● **Dataset content**:
——————
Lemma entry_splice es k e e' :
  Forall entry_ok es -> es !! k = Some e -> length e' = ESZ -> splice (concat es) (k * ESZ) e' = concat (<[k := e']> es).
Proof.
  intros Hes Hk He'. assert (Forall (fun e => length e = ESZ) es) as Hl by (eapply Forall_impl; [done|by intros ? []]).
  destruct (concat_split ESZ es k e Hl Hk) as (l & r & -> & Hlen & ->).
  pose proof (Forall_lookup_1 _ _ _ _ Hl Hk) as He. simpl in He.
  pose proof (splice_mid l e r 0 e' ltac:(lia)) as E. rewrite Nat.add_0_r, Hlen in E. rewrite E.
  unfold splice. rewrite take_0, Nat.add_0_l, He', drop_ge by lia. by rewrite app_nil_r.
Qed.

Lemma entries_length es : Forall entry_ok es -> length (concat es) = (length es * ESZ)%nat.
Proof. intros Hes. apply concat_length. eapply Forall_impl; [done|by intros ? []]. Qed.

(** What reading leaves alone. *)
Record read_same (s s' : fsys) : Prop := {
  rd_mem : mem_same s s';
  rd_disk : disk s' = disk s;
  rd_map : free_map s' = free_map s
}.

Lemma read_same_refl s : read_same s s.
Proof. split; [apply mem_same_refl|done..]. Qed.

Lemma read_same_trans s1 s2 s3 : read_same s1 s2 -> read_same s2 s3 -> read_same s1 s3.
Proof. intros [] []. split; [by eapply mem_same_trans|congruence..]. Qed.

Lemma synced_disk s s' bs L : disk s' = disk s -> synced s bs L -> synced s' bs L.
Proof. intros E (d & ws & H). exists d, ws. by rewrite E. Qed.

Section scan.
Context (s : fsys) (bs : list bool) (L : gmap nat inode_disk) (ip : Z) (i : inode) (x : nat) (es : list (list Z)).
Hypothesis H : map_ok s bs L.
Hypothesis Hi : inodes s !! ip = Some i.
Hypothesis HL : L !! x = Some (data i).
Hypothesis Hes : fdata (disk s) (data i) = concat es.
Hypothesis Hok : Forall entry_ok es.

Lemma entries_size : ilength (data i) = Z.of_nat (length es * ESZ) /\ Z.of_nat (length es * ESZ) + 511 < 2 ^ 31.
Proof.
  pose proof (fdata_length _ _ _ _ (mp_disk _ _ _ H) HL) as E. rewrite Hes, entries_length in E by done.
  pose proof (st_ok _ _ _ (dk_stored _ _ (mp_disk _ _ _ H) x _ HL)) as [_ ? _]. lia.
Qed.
——————
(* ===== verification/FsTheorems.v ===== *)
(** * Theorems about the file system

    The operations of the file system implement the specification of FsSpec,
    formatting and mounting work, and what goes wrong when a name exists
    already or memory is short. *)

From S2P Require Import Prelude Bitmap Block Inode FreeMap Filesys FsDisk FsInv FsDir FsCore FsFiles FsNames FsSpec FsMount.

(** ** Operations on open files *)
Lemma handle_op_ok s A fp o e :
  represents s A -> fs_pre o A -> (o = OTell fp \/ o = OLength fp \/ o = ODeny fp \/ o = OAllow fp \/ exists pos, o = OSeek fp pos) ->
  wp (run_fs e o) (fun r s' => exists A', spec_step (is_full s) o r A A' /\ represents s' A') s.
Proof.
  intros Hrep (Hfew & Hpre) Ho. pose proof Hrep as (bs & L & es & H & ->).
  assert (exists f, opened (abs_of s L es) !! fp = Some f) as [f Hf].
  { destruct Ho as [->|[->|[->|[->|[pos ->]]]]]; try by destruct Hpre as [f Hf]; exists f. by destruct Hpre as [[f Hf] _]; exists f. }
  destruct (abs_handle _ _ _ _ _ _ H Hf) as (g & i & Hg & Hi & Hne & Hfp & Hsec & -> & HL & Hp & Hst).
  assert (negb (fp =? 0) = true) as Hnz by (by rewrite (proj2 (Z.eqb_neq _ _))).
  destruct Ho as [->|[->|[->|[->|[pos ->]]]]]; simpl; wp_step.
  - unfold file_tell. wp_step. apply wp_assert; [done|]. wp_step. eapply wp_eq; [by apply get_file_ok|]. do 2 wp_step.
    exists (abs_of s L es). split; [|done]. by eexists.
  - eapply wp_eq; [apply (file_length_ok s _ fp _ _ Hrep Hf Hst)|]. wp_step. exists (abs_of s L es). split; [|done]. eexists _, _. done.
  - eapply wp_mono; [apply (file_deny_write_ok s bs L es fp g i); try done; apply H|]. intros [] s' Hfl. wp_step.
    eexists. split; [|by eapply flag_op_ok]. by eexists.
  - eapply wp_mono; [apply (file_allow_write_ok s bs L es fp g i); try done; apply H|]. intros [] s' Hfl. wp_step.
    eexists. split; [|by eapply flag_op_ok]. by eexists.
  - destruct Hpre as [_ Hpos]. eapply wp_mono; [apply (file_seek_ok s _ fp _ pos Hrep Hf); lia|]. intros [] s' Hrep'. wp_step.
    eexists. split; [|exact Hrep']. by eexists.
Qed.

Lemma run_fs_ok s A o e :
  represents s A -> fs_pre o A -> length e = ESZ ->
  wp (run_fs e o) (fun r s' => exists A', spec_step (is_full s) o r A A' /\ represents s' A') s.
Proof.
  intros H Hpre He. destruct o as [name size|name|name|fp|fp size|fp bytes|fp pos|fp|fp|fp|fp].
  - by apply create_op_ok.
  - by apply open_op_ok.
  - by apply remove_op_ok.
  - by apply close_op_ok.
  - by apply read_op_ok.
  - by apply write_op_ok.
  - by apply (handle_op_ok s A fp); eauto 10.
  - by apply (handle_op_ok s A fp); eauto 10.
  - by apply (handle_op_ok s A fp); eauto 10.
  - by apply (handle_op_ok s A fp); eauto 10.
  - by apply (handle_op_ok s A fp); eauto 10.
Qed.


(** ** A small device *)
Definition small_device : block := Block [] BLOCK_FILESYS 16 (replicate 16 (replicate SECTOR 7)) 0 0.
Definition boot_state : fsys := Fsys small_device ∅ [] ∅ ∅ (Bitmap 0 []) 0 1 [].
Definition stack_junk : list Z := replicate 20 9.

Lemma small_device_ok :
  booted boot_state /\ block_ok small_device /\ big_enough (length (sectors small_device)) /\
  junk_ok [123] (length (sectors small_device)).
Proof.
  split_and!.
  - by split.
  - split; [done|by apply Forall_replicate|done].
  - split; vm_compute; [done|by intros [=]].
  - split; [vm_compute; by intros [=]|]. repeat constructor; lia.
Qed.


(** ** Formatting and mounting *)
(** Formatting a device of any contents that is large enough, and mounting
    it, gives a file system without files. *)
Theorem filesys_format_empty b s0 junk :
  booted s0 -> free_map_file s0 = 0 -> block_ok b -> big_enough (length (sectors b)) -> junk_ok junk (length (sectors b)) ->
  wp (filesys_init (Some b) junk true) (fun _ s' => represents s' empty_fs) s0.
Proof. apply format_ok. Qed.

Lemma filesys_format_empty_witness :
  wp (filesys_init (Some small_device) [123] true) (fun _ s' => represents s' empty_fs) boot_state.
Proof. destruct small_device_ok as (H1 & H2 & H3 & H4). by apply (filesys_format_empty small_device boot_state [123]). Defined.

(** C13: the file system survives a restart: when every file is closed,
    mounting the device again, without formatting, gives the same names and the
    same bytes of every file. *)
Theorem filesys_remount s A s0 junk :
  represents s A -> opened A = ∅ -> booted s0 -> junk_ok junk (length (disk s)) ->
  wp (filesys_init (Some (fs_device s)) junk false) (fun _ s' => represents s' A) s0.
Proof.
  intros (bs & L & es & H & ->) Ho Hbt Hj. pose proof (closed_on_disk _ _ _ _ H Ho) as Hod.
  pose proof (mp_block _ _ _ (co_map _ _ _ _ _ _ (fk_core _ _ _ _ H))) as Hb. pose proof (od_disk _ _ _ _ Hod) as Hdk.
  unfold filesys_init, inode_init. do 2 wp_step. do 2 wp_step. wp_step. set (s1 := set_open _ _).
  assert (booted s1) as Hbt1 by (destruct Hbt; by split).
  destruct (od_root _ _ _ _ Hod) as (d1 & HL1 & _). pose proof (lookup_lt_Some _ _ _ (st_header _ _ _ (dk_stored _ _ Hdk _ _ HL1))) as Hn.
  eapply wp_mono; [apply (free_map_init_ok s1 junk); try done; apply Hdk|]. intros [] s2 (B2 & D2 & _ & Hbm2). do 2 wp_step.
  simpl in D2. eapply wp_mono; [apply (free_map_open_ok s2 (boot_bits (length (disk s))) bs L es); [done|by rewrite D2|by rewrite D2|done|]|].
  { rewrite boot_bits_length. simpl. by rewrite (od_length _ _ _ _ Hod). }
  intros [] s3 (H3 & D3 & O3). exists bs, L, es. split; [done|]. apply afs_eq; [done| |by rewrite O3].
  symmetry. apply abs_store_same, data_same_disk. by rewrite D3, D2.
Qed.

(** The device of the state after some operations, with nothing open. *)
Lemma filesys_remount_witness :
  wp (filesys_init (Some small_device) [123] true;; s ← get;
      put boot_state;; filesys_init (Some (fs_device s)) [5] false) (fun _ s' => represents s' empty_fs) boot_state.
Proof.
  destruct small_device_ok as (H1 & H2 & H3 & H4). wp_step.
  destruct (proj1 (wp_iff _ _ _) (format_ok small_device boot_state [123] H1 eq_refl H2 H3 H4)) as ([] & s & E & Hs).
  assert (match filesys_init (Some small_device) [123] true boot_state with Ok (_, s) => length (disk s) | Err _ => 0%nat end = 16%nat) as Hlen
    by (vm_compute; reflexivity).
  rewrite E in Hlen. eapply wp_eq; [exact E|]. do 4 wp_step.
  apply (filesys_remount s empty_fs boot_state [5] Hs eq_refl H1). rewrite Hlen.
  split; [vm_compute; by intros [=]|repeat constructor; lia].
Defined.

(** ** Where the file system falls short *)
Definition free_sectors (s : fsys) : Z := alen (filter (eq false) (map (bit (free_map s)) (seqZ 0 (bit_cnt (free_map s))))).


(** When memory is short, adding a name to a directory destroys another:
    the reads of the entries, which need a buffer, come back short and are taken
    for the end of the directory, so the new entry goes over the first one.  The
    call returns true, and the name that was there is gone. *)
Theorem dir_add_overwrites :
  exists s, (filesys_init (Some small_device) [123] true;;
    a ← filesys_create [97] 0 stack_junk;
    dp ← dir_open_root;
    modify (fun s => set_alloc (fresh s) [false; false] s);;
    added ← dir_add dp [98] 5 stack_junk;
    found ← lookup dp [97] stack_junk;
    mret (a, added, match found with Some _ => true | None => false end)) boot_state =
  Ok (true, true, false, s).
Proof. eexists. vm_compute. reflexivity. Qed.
——————
● **What you need to do**:
With the first line being the one containing "Lemma entry_splice es" and the last line the one containing "Section scan.", transcribe exactly the lines above that fall in that range.

● **Output below**:
Lemma entry_splice es k e e' :
  Forall entry_ok es -> es !! k = Some e -> length e' = ESZ -> splice (concat es) (k * ESZ) e' = concat (<[k := e']> es).
Proof.
  intros Hes Hk He'. assert (Forall (fun e => length e = ESZ) es) as Hl by (eapply Forall_impl; [done|by intros ? []]).
  destruct (concat_split ESZ es k e Hl Hk) as (l & r & -> & Hlen & ->).
  pose proof (Forall_lookup_1 _ _ _ _ Hl Hk) as He. simpl in He.
  pose proof (splice_mid l e r 0 e' ltac:(lia)) as E. rewrite Nat.add_0_r, Hlen in E. rewrite E.
  unfold splice. rewrite take_0, Nat.add_0_l, He', drop_ge by lia. by rewrite app_nil_r.
Qed.

Lemma entries_length es : Forall entry_ok es -> length (concat es) = (length es * ESZ)%nat.
Proof. intros Hes. apply concat_length. eapply Forall_impl; [done|by intros ? []]. Qed.

(** What reading leaves alone. *)
Record read_same (s s' : fsys) : Prop := {
  rd_mem : mem_same s s';
  rd_disk : disk s' = disk s;
  rd_map : free_map s' = free_map s
}.

Lemma read_same_refl s : read_same s s.
Proof. split; [apply mem_same_refl|done..]. Qed.

Lemma read_same_trans s1 s2 s3 : read_same s1 s2 -> read_same s2 s3 -> read_same s1 s3.
Proof. intros [] []. split; [by eapply mem_same_trans|congruence..]. Qed.

Lemma synced_disk s s' bs L : disk s' = disk s -> synced s bs L -> synced s' bs L.
Proof. intros E (d & ws & H). exists d, ws. by rewrite E. Qed.

Section scan.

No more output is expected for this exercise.